[Opening Data to examine section]

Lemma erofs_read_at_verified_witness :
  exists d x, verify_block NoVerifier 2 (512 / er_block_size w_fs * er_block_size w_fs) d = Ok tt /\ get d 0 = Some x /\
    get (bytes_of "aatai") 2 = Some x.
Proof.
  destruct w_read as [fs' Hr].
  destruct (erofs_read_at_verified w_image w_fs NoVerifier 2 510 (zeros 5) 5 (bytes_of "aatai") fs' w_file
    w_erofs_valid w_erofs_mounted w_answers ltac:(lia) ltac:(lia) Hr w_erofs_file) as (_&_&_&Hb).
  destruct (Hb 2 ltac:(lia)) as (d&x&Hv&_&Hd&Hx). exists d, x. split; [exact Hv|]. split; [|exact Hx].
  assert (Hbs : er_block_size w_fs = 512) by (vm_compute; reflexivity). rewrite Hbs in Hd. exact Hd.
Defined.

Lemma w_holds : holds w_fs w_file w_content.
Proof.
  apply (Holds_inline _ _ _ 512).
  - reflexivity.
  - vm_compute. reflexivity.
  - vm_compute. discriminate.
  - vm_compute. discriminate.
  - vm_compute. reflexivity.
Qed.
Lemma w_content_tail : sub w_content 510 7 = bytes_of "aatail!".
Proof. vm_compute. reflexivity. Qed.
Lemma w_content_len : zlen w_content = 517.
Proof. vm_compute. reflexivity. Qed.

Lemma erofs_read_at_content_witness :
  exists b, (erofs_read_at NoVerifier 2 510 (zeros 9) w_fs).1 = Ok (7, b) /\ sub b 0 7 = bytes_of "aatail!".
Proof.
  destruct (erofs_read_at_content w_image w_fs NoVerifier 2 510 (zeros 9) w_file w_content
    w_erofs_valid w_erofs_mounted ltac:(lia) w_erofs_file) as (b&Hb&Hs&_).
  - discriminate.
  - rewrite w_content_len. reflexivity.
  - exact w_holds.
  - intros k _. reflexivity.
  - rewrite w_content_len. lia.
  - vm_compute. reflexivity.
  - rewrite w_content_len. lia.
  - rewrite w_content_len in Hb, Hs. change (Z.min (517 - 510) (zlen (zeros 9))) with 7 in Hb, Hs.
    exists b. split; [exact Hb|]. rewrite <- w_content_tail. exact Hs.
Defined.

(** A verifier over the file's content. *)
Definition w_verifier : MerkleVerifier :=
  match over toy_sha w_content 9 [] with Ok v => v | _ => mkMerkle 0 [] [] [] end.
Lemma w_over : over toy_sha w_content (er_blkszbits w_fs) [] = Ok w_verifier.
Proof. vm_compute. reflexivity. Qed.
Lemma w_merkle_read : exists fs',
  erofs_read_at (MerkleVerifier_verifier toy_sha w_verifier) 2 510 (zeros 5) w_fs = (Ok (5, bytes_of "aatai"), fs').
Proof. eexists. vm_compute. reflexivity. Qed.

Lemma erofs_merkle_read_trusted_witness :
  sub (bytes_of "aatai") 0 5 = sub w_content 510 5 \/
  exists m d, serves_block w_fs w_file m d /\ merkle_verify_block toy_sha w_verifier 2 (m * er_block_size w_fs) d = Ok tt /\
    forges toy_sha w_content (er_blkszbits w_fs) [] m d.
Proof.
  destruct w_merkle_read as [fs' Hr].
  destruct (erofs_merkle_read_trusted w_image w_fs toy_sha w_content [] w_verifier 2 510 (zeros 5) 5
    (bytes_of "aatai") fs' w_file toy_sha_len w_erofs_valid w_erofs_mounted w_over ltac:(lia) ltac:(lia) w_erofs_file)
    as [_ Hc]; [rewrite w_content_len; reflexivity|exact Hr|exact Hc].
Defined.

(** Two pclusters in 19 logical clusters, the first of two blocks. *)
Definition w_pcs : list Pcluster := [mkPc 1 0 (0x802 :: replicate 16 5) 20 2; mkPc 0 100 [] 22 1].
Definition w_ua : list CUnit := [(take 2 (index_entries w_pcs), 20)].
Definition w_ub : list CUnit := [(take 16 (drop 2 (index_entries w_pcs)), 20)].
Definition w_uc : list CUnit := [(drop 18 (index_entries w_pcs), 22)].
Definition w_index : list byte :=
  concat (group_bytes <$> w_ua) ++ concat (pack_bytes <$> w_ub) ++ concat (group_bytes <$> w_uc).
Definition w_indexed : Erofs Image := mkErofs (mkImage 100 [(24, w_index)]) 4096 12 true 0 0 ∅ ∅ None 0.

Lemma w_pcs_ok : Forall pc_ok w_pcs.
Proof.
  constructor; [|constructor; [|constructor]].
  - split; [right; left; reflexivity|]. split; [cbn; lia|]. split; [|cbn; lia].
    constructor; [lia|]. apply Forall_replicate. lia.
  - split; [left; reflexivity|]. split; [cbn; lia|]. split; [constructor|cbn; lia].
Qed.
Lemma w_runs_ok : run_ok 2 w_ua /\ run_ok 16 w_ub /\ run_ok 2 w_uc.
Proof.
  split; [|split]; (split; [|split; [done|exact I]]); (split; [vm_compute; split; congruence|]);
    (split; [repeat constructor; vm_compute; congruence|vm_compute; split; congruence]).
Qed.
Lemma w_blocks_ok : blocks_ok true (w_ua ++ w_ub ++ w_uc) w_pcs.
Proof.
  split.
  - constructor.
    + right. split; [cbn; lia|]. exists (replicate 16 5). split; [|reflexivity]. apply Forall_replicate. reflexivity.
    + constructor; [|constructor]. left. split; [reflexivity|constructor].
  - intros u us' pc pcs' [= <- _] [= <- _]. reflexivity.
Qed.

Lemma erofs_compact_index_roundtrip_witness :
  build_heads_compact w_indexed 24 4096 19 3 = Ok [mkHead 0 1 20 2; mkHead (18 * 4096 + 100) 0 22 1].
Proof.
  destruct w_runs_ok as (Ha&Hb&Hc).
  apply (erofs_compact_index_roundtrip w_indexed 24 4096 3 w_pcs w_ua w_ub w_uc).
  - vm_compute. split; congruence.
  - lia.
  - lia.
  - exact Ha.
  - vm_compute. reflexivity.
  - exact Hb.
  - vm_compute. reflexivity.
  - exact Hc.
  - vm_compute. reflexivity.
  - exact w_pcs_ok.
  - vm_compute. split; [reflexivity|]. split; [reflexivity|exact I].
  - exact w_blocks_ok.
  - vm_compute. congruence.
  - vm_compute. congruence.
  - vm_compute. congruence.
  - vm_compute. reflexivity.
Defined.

[Closing Data to examine section]
[Opening Data to examine section]

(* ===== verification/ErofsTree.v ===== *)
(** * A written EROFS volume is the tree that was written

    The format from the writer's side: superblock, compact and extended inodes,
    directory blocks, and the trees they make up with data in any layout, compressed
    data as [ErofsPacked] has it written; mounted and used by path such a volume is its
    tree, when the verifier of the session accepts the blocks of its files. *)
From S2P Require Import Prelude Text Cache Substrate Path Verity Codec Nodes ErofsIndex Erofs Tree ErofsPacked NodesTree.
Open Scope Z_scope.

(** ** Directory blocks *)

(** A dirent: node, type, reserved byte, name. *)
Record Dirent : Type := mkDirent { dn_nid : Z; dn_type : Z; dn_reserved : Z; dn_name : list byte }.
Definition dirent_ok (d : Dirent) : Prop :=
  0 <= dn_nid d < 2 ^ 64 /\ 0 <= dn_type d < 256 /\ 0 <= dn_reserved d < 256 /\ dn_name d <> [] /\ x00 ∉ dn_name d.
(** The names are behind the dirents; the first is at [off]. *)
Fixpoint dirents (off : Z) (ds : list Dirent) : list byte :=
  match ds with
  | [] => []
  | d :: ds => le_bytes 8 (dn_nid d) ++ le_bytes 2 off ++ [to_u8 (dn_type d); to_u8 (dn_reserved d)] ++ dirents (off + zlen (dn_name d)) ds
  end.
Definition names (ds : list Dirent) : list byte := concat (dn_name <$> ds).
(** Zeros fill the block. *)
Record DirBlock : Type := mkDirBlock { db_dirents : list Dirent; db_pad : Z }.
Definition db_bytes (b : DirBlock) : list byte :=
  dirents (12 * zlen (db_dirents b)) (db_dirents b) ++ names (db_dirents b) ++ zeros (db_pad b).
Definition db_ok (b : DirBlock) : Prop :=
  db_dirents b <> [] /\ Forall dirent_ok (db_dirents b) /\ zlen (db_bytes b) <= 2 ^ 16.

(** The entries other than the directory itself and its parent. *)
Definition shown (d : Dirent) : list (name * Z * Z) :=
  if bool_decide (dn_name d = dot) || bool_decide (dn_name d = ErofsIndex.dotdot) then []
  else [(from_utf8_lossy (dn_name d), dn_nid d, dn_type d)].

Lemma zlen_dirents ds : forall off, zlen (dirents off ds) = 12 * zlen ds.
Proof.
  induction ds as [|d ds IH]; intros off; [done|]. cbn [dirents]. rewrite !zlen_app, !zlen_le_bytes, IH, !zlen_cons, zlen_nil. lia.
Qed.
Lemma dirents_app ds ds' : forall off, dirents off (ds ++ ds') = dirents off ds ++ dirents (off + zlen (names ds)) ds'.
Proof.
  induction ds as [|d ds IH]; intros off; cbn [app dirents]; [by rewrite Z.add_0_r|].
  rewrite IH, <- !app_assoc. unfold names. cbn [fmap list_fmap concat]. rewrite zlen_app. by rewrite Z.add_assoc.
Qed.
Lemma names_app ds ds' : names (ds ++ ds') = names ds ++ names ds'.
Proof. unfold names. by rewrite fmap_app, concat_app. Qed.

[Closing Data to examine section]
[Opening Data to examine section]

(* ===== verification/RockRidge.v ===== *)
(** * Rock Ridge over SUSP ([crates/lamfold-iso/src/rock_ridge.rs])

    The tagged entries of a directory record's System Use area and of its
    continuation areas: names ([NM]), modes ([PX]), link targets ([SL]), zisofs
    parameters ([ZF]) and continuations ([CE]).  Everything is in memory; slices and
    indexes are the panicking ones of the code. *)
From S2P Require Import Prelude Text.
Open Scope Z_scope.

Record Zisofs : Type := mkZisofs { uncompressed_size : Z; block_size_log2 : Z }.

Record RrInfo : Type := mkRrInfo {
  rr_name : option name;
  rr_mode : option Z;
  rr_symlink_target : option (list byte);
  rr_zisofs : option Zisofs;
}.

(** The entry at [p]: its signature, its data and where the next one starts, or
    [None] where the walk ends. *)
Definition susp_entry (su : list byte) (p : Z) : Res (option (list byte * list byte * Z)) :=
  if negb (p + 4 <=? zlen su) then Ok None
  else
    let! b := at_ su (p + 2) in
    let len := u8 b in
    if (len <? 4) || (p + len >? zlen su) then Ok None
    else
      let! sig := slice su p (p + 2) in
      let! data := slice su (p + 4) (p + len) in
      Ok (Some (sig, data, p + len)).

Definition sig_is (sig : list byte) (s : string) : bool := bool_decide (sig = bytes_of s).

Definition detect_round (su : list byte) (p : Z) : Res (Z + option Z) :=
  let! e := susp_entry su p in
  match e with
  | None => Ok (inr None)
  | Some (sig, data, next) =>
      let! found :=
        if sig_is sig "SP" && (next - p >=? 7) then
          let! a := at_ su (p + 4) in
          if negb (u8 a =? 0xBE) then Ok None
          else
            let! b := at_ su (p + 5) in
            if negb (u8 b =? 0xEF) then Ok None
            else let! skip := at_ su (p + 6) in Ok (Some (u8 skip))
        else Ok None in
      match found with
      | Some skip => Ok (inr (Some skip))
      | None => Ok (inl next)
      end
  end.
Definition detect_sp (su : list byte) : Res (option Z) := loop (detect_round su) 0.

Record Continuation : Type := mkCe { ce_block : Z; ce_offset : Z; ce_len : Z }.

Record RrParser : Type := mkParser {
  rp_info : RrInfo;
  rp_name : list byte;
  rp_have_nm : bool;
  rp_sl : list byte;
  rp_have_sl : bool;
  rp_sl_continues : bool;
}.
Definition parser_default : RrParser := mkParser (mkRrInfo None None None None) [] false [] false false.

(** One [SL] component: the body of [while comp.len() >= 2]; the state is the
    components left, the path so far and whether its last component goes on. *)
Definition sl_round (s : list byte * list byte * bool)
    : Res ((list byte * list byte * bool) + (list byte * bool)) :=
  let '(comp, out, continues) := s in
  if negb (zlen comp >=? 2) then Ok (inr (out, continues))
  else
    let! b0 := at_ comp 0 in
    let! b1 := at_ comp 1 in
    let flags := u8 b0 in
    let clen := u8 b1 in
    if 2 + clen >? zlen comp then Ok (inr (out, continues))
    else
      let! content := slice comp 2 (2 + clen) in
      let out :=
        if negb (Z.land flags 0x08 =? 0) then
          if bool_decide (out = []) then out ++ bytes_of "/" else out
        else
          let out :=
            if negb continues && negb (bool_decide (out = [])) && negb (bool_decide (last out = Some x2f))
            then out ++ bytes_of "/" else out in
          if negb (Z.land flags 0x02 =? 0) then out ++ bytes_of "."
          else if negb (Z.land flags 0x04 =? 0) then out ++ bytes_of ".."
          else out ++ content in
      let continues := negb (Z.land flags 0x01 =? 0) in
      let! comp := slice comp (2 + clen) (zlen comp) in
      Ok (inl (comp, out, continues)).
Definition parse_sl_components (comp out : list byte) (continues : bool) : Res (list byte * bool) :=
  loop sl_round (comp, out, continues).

[Closing Data to examine section]

__Exercise requirements__
Look above for the line holding "Definition sl_round (s", then set down exactly that line and every line after it up to and including the line holding "if negb (Z.land flags 0x08 =? 0) then", with nothing else.

__Answer to the exercise__
Definition sl_round (s : list byte * list byte * bool)
    : Res ((list byte * list byte * bool) + (list byte * bool)) :=
  let '(comp, out, continues) := s in
  if negb (zlen comp >=? 2) then Ok (inr (out, continues))
  else
    let! b0 := at_ comp 0 in
    let! b1 := at_ comp 1 in
    let flags := u8 b0 in
    let clen := u8 b1 in
    if 2 + clen >? zlen comp then Ok (inr (out, continues))
    else
      let! content := slice comp 2 (2 + clen) in
      let out :=
        if negb (Z.land flags 0x08 =? 0) then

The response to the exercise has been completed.